Le troisième déguisement évoque fièrement la proclamation de l’état ukrainien indépendant le 30 juin 1941, sans préciser que la déclaration jurait fidélité au IIIe Reich et à Adolf Hitler dans la lutte commune contre le bolchévisme. Il est exact que cet indépendantisme n’est pas approuvé à Berlin et que Bandera est interné à Sachsenhausen d’où les nazis vont le libérer en 1944. Dès lors, les frictions entre les nationalistes de l’OUN et leurs promoteurs allemands vont se multiplier faisant des victimes dans les rangs nationalistes. De là à en faire des « résistants au nazisme » il y a un pas que franchissent les réécritures de l’histoire sans difficultés pourvu qu’elles évitent de mentionner le contexte des frictions.

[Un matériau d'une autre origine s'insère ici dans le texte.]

Lemma take_jobs_ok fuel t slots acc s :
  inv acc [] s → (∀ y, y ∈ acc → tgt y = t ∧ run_ok (s_status s) y) → (length (queued t s) ≤ fuel)%nat →
  ∃ r s', take_jobs job e fuel t slots acc s = Ok (r, s') ∧ inv r [] s' ∧ adv s s' ∧
    (∀ y, y ∈ r → tgt y = t ∧ run_ok (s_status s') y) ∧ (∀ y, y ∈ acc → y ∈ r) ∧
    (∀ x, head (queued t s) = Some x → 0 < slots → x ∈ r ∨ (rank x s' < rank x s)%nat).
Proof.
  revert slots acc s. induction fuel as [| fuel IH]; intros slots acc s Hs Hacc Hfu;
    (destruct (queued t s) as [| x rest] eqn:Hq; [exists acc, s; destruct fuel || idtac; cbn [take_jobs]; rewrite Hq; by split_and! |]);
    cbn [length] in Hfu; [lia |]. cbn [take_jobs]. rewrite Hq.
  destruct (Z.leb_spec slots 0); [exists acc, s; split_and!; try done; intros; lia |].
  destruct (pop_ok acc t x rest s Hs Hq) as (Hs1 & Ht & Hx & Hxr & HxF).
  destruct (ok_to_run_iff (set_queued t rest s) x) as (b & -> & Hb).
  { apply (bd_frame _ _ (proj1 Hs1)). }
  { by apply (si_dom _ _ _ _ (proj2 Hs) x Q). }
  cbn [mbind res_bind]. destruct b.
  - destruct (IH (slots - 1) (acc ++ [x]) (set_queued t rest s)) as (r & s' & -> & Hs' & Ha' & Hr & Hin & _); [done | | |].
    + intros y [Hy | ->%list_elem_of_singleton]%elem_of_app; [by apply Hacc |]. split; [done | by apply Hb].
    + rewrite queued_set, decide_True by done. lia.
    + exists r, s'. split; [done |]. split; [done |]. split; [etransitivity; [| done]; by apply adv_same |]. split; [done |].
      split; [intros y Hy; apply Hin; set_solver |]. cbn. intros _ [= <-] _. left. apply Hin. set_solver.
  - destruct (cancel_popped_ok acc t x rest s Hs Hq) as (s1 & s2 & -> & He & Hs2 & Ha2 & Hq2 & Hlt). cbn [mbind res_bind].
    rewrite He. cbn [mbind res_bind].
    destruct (IH slots acc s2) as (r & s' & -> & Hs' & Ha' & Hr & Hin & _); [done | | rewrite Hq2; lia |].
    + intros y Hy. destruct (Hacc y Hy). split; [done | by apply (run_ok_adv s)].
    + exists r, s'. split; [done |]. split; [done |]. split; [by etransitivity |]. split; [done |]. split; [done |].
      cbn. intros _ [= <-] _. right. pose proof (ad_rank _ _ Ha' x). lia.
Qed.
End plan.
End ops.
(* ===== verification/KnownMem.v ===== *)
(** What memory has known values (otbn/dv/rig/rig/known_mem.py): the random instruction generator
    tracks ranges of addresses and picks targets for loads and stores. *)

From stdpp Require Import sorting.
From S2P Require Import Prelude PyList.

Notation range := (Z * Z)%type.

(** ** The extended Euclidean algorithm *)

(** The [while] loop; every turn brings [r_nxt] closer to zero. *)
Fixpoint euclid_loop (fuel : nat) (r r_nxt s s_nxt t t_nxt : Z) : res (Z * Z * Z) :=
  if r_nxt =? 0 then Ok (r, s, t)
  else
    match fuel with
    | O => Err OutOfFuel
    | S fuel =>
        let q := r / r_nxt in
        euclid_loop fuel r_nxt (r - q * r_nxt) s_nxt (s - q * s_nxt) t_nxt (t - q * t_nxt)
    end.

Definition _extended_euclidean_algorithm (a b : Z) : res (Z * Z * Z) :=
  '(r, s, t) ← euclid_loop (Z.to_nat (Z.abs b)) a b 1 0 0 1;
  Ok (if r <? 0 then (- r, - s, - t) else (r, s, t)).

(** ** Intersection *)

(** Python's order of [((lo, hi), is_b)]. *)
Definition paired_le (x y : range * bool) : Prop :=
  x.1.1 < y.1.1 ∨ x.1.1 = y.1.1 ∧ (x.1.2 < y.1.2 ∨ x.1.2 = y.1.2 ∧ (x.2 = false ∨ y.2 = true)).

#[global] Instance paired_le_dec x y : Decision (paired_le x y).
Proof. unfold paired_le. apply _. Defined.

(** One turn: the last range of each list, and the result so far. *)
Definition intersect_step (st : option range * option range * list range) (x : range * bool) :
    option range * option range * list range :=
  let '(arng, brng, ret) := st in
  let '((lo, hi), is_b) := x in
  if (is_b : bool) then
    (arng, Some (lo, hi),
     match arng with
     | Some (a0, a1) => if (a0 <=? hi) && (lo <=? a1) then ret ++ [(Z.max a0 lo, Z.min a1 hi)] else ret
     | None => ret
     end)
  else
    (Some (lo, hi), brng,
     match brng with
     | Some (b0, b1) => if (b0 <=? hi) && (lo <=? b1) then ret ++ [(Z.max lo b0, Z.min hi b1)] else ret
     | None => ret
     end).

Definition _intersect_ranges (a b : list range) : list range :=
  let paired := ((fun r => (r, false)) <$> a) ++ ((fun r => (r, true)) <$> b) in
  let '(_, _, ret) := foldl intersect_step (None, None, []) (merge_sort paired_le paired) in
  ret.

(** ** The class *)

Record KnownMem := mkKnownMem {
  top_addr : Z;
  known_ranges : list range;
}.

Module KnownMem.

Definition init (top_addr : Z) : res KnownMem :=
  py_assert (0 <? top_addr);;
  Ok (mkKnownMem top_addr []).

Definition copy (m : KnownMem) : res KnownMem :=
  ret ← init (top_addr m);
  Ok (mkKnownMem (top_addr ret) (known_ranges m)).

Definition merge (m other : KnownMem) : res KnownMem :=
  py_assert (top_addr m =? top_addr other);;
  Ok (mkKnownMem (top_addr m) (_intersect_ranges (known_ranges m) (known_ranges other))).

(** The loop over the ranges: the last index whose range starts at or below the address, the first
    whose range starts above. *)
Fixpoint find_around (addr : Z) (idx : nat) (below : option nat) (ranges : list range) : option nat * option nat :=
  match ranges with
  | [] => (below, None)
  | (lo, hi) :: ranges =>
      if lo <=? addr then find_around addr (S idx) (Some idx) ranges else (below, Some idx)
  end.

Definition touch_addr (m : KnownMem) (addr : Z) : res KnownMem :=
  py_assert ((0 <=? addr) && (addr <? top_addr m));;
  let l := known_ranges m in
  let set v := mkKnownMem (top_addr m) v in
  let get (i : nat) := of_option IndexError (l !! i) in
  let '(last_idx_below, first_idx_above) := find_around addr 0 None l in
  match last_idx_below with
  | None =>
      let disjoint := Ok (set ((addr, addr + 1) :: l)) in
      match first_idx_above with
      | Some first =>
          '(lo, hi) ← get first;
          py_assert (addr <? lo);;
          if addr =? lo - 1 then Ok (set (<[first := (lo - 1, hi)]> l)) else disjoint
      | None => disjoint
      end
  | Some last =>
      '(left_lo, left_hi) ← get last;
      if addr <? left_hi then Ok m
      else
        let left := take last l in
        if addr =? left_hi then
          match first_idx_above with
          | None => Ok (set (left ++ [(left_lo, left_hi + 1)]))
          | Some first =>
              py_assert (bool_decide (first = (last + 1)%nat));;
              '(right_lo, right_hi) ← get first;
              py_assert (addr <? right_lo);;
              if addr =? right_lo - 1 then Ok (set (left ++ [(left_lo, right_hi)] ++ drop (first + 1) l))
              else Ok (set (left ++ [(left_lo, left_hi + 1)] ++ drop first l))
          end
        else
          match first_idx_above with
          | None => Ok (set (l ++ [(addr, addr + 1)]))
          | Some first =>
              let left_inc := take first l in
              py_assert (bool_decide (first = (last + 1)%nat));;
              '(right_lo, right_hi) ← get first;
              py_assert (addr <? right_lo);;
              if addr =? right_lo - 1 then Ok (set (left_inc ++ [(right_lo - 1, right_hi)] ++ drop (first + 1) l))
              else Ok (set (left_inc ++ [(addr, addr + 1)] ++ drop first l))
          end
  end.

Definition touch_range (m : KnownMem) (base width : Z) : res KnownMem :=
  py_assert (0 <=? width);;
  py_assert ((0 <=? base) && (base <=? top_addr m - width));;
  foldM (fun m off => touch_addr m (base + off)) m (seqZ 0 width).

(** ** Targets of loads and stores *)

Section pick.
(** The answers of [random.choices] (the index of the choice) and [random.randrange]. *)
Context (choices : list Z → nat) (randrange : Z → Z → Z).

(** The range of [k] that a range of bytes allows. *)
Definition k_range (width addr_align j0 minus_u k_min k_max : Z) (r : range) : option range :=
  let '(byte_lo, byte_top) := r in
  let base_hi := byte_top - width in
  if base_hi <? byte_lo then None
  else
    let word_lo := (byte_lo + addr_align - 1) / addr_align in
    let word_hi := base_hi / addr_align in
    if word_hi <? word_lo then None
    else
      let k_hi := (word_hi - j0) / minus_u in
      let k_lo := (word_lo - j0 + (minus_u - 1)) / minus_u in
      if k_hi <? k_lo then None
      else if (k_max <? k_lo) || (k_hi <? k_min) then None
      else Some (Z.max k_lo k_min, Z.min k_hi k_max).

Definition pick_lsu_target (m : KnownMem) (loads_value : bool) (base_addr : Z) (offset_range : range)
    (offset_align width addr_align : Z) : res (option Z) :=
  py_assert (offset_range.1 <=? offset_range.2);;
  py_assert (1 <=? offset_align);;
  py_assert (1 <=? width);;
  py_assert (1 <=? addr_align);;
  '(gcd, x0, y0) ← _extended_euclidean_algorithm (- offset_align) addr_align;
  py_assert (gcd =? - offset_align * x0 + addr_align * y0);;
  py_assert (0 <? gcd);;
  if negb (base_addr mod gcd =? 0) then Ok None
  else
    let scale_factor := base_addr / gcd in
    let i0 := x0 * scale_factor in
    let j0 := y0 * scale_factor in
    let minus_u := offset_align / gcd in
    let v := addr_align / gcd in
    py_assert (0 <? v);;
    py_assert (0 <? minus_u);;
    let bv := - offset_align * v in
    let k_max := (- offset_range.2 + offset_align * i0) / bv in
    let k_min := (- offset_range.1 + offset_align * i0 + (bv - 1)) / bv in
    if k_max <? k_min then Ok None
    else
      let byte_ranges := if loads_value then known_ranges m else [(0, top_addr m - 1)] in
      let k_ranges := omap (k_range width addr_align j0 minus_u k_min k_max) byte_ranges in
      let k_weights := (fun r => r.2 - r.1 + 1) <$> k_ranges in
      match k_ranges with
      | [] => Ok None
      | _ =>
          '(k_lo, k_hi) ← of_option IndexError (k_ranges !! choices k_weights);
          let k := randrange k_lo (k_hi + 1) in
          let i := i0 + k * v in
          let j := j0 + k * minus_u in
          let offset := offset_align * i in
          let addr := addr_align * j in
          py_assert (addr =? base_addr + offset);;
          Ok (Some addr)
      end.
End pick.
End KnownMem.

Enfin, last but not least, le quatrième camouflage concerne la participation des banderistes et des autres composantes de l’OUN aux expéditions punitives des polices nazies, aux pogromes, au judéocide et au génocide des tsiganes, et surtout, l’UPA agissant pour son propre compte, à l’extermination des populations civiles polonaises de Volhynie.

Je n’insisterais pas sur ces faits historiques s’ils n’étaient systématiquement occultés dans l’actuelle littérature révisionniste, y compris en France et… à gauche.

Or, cette histoire là, celle de la collaboration et des crimes de masse des banderistes, si elle est étudiée avec soin par des historiens, notamment allemands et ukrainiens, ne fait l’objet d’aucun examen de conscience en Ukraine où il est tellement question de « restaurer la mémoire ». Tout au plus y a‑t-il eu une reconnaissance de « l’holocauste juif » et des hommages à Baby Yar, sous le patronage des autorités israéliennes, qui prennent soin de ne pas rappeler le rôle des fascistes ukrainiens dans le judéocide, ce qui porterait atteinte aux bonnes relations et à « l’alliance stratégique » entre Israël et l’Ukraine.

C’est précisément ce révisionnisme militant qui, depuis vingt ans, a changé, dans les régions de l’Ouest, l’image de bandits fascistes qui collait à la réputation des banderistes sous le régime soviétique en mythologie romantique des résistances patriotiques qui auraient combattu contre les trois occupants : soviétiques, allemands et polonais ou encore, dans une version plus adéquate à nos attentes occidentales, en récit épique d’une « résistance antinazie » dont personne n’avait jamais jusque récemment perçu l’existence.

Une autre façon de trafiquer l’histoire consiste à présenter l’Ukraine comme globalement ralliée à l’Allemagne, par réaction à la famine et autres répressions staliniennes qu’elle avait subie. C’est sans doute l’explication d’une partie des ralliements à l’envahisseur, d’autant qu’en Galicie, l’annexion soviétique de 1939 fut également perçue comme une invasion. La Galicie qui, polonaise dans les années trente, n’a cependant pas connu la famine, ni le régime soviétique.

C’est dans l’Ouest ex-polonais que la collaboration est la plus prononcée, et dans le Centre et l’Est soviétiques que la résistance antifasciste est la plus active.

Environ sept millions d’Ukrainiens auraient combattu au sein de l’Armée Rouge, environ 200.000 auraient fait partie des diverses armées et organisations allemandes sous l’occupation ou dans les organisations nationalistes autonomes. Cette différence d’engagements pèse lourdement dans l’actuelle « guerre des mémoires » dont nous avons vu les débordements pendant le Maïdan, avec la destruction d’une quarantaine de statues de Lénine et la profanation de monuments aux soldats tombés dans la lutte antinazie par les commandos nationalistes qui, par ailleurs, vénèrent les héros de la collaboration nazie et de la résistance à la soviétisation. La mémoire à l’Ouest est partiellement nationaliste, la mémoire à l’Est est massivement antifasciste.

Le 9 mai 2007, fête traditionnelle de la Victoire sur le fascisme, à Kiev, j’ai vu le Maïdan comme on ne l’a jamais vu sur nos télés : inondé de drapeaux rouges, décoré d’étoiles soviétiques, un défilé militaire officiel, présidé par le président Iouchtchenko, précédant une manifestation populaire de plusieurs dizaines de milliers de participants. En 2014, cette célébration est interdite en Galicie et convertie à Kiev, officiellement, en commémoration des victimes de la guerre, mais la célébration a toujours lieu dans les villes de l’Est, du Sud, de Crimée aux cris de « Le fascisme ne passera pas ».